GOAL OF THE EXERCISE: Each line in the records that mentions the word "apply" needs to be listed.

MATERIAL SHOWN:

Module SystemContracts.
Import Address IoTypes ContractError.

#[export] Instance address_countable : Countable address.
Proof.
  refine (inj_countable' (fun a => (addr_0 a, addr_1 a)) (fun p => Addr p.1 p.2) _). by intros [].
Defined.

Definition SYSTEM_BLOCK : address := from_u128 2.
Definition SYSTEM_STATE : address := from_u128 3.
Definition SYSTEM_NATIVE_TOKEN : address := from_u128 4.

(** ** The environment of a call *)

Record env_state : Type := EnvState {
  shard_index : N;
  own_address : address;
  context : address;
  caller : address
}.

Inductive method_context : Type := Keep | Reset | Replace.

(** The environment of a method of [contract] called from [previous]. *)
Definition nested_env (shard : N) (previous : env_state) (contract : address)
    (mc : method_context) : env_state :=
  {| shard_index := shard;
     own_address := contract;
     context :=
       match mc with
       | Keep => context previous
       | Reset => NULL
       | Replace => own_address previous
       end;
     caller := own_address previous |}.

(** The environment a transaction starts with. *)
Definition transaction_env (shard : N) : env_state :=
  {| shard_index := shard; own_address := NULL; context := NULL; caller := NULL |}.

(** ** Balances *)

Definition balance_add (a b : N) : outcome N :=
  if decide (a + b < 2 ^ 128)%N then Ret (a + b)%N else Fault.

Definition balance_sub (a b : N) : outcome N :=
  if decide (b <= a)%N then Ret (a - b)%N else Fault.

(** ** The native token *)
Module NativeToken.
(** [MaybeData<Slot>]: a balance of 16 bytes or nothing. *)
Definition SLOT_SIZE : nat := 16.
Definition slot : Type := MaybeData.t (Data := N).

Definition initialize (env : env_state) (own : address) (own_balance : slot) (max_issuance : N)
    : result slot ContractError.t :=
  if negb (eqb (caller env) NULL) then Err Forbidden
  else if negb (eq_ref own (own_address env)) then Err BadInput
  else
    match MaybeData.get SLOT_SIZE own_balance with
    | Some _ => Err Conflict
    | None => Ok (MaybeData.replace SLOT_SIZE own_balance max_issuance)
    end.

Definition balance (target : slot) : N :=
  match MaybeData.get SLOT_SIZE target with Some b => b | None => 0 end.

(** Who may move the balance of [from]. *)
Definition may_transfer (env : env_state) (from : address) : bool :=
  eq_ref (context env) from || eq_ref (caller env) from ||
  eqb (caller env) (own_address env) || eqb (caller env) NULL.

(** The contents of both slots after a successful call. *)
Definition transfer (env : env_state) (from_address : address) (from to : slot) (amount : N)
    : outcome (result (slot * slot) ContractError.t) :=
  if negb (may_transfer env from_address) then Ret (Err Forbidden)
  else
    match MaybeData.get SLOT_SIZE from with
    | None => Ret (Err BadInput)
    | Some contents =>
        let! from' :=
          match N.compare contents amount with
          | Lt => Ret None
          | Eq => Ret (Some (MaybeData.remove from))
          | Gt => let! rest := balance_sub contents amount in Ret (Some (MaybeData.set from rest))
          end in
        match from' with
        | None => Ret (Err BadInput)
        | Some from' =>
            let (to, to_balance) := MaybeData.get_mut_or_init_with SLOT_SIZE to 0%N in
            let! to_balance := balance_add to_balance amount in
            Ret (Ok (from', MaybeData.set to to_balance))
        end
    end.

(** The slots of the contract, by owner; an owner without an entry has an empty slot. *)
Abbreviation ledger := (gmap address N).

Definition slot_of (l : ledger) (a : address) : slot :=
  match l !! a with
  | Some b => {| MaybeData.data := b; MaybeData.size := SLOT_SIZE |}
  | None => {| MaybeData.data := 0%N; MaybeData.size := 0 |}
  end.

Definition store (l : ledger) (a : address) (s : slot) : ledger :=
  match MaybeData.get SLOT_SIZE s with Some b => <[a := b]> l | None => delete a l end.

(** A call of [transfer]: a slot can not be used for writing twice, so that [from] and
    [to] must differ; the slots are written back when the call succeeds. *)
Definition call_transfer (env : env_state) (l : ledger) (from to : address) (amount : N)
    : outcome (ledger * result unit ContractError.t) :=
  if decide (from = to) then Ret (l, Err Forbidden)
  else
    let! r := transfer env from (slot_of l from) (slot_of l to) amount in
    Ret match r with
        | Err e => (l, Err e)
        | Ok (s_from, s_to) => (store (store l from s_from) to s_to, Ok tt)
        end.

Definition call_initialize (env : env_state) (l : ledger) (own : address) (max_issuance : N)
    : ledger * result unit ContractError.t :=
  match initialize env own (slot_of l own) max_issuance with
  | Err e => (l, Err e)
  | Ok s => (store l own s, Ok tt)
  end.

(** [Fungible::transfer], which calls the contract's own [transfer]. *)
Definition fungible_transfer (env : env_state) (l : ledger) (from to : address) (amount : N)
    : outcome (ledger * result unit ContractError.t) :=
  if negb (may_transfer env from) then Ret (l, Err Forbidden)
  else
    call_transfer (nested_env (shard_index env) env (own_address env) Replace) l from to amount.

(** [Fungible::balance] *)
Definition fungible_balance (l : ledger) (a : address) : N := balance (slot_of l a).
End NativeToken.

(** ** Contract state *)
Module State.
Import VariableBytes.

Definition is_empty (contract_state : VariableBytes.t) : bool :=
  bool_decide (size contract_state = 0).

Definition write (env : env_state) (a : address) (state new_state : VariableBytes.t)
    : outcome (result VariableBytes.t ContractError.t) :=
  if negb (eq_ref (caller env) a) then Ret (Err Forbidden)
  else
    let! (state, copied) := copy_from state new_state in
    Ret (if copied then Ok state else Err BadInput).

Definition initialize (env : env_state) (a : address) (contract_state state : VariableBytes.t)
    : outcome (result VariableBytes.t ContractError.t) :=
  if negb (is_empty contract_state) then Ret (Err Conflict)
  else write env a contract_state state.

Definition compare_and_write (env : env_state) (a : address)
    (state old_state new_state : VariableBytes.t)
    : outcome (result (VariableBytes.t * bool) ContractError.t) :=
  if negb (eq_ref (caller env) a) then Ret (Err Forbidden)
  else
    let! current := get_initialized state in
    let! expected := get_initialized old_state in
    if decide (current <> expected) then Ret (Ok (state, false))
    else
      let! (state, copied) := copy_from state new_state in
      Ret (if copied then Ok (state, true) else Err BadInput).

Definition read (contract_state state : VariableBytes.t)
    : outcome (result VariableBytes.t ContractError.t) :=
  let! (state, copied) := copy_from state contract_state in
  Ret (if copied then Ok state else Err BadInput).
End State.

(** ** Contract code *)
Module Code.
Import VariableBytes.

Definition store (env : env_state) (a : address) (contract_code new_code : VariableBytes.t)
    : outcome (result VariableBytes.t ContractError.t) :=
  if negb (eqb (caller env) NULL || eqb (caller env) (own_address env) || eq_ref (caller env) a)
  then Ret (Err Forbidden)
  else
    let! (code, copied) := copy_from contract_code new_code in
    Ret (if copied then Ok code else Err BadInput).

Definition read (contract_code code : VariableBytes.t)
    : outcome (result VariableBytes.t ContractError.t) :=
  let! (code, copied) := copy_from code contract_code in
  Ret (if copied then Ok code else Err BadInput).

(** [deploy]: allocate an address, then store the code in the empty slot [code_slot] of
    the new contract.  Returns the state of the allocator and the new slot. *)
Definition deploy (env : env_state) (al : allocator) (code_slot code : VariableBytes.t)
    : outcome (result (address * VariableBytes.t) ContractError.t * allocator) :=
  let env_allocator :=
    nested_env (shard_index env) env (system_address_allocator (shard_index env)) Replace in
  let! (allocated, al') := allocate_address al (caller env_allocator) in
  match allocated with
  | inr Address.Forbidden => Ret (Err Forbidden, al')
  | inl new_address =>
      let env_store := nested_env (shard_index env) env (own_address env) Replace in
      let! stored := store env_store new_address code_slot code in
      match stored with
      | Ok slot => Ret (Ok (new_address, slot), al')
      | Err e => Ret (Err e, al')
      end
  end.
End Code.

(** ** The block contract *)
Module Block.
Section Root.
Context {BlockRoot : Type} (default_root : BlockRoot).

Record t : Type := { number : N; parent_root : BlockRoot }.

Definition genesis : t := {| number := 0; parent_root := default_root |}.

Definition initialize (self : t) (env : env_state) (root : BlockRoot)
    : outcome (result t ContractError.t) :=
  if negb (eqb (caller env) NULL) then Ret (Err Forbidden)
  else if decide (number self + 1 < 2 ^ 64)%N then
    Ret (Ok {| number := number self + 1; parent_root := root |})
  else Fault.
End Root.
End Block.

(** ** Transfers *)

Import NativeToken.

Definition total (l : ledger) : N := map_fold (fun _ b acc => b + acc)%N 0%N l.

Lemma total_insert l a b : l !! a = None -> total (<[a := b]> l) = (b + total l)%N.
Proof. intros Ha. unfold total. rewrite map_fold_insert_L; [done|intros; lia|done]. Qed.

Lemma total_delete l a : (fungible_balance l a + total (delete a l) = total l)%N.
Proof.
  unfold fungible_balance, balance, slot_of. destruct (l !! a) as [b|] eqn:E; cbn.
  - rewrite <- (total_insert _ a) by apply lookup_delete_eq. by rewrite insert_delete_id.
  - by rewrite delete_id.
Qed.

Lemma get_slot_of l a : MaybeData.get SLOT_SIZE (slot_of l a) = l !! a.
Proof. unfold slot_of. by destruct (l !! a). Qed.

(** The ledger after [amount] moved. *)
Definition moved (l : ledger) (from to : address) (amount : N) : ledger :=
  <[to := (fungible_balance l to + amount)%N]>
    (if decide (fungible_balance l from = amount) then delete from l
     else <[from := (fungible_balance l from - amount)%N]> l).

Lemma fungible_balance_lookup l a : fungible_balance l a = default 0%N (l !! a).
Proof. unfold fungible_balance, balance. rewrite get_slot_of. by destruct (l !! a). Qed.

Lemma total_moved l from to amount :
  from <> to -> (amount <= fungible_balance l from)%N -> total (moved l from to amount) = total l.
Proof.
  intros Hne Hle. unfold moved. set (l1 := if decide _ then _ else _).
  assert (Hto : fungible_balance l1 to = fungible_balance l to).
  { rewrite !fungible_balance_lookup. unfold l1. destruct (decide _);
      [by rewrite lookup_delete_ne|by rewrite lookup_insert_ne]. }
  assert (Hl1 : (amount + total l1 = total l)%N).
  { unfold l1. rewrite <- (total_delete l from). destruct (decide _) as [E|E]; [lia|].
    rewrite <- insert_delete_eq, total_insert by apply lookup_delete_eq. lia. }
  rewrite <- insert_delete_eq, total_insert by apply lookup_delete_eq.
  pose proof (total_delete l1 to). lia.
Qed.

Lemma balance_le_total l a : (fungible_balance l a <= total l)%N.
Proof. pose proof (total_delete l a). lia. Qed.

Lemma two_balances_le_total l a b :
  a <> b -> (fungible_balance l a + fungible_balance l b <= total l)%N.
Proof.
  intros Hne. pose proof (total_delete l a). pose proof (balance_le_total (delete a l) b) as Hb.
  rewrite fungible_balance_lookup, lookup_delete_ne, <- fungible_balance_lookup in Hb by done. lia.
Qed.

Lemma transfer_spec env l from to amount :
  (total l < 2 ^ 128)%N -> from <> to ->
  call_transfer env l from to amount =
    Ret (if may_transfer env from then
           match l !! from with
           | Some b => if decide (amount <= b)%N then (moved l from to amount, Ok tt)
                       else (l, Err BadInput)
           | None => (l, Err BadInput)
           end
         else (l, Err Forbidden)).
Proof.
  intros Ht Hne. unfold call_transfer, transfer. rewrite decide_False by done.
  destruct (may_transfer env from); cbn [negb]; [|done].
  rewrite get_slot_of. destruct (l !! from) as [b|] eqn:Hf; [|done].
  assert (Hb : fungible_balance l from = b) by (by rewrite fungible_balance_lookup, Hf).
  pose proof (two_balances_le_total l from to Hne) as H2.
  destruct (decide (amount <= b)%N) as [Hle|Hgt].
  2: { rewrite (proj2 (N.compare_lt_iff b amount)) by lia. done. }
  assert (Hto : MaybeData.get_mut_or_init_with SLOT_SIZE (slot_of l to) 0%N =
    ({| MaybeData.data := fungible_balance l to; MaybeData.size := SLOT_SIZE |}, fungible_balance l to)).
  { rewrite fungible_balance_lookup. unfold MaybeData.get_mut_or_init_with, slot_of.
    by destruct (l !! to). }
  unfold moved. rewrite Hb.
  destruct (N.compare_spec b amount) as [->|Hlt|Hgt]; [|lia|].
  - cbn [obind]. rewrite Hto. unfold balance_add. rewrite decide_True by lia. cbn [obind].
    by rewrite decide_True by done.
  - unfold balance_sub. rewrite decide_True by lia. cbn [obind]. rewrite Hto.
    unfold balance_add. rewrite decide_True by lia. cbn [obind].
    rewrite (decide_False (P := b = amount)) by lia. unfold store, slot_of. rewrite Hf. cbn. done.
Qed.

EXPECTED ANSWER:
  - rewrite <- (total_insert _ a) by apply lookup_delete_eq. by rewrite insert_delete_id.
    rewrite <- insert_delete_eq, total_insert by apply lookup_delete_eq. lia. }
  rewrite <- insert_delete_eq, total_insert by apply lookup_delete_eq.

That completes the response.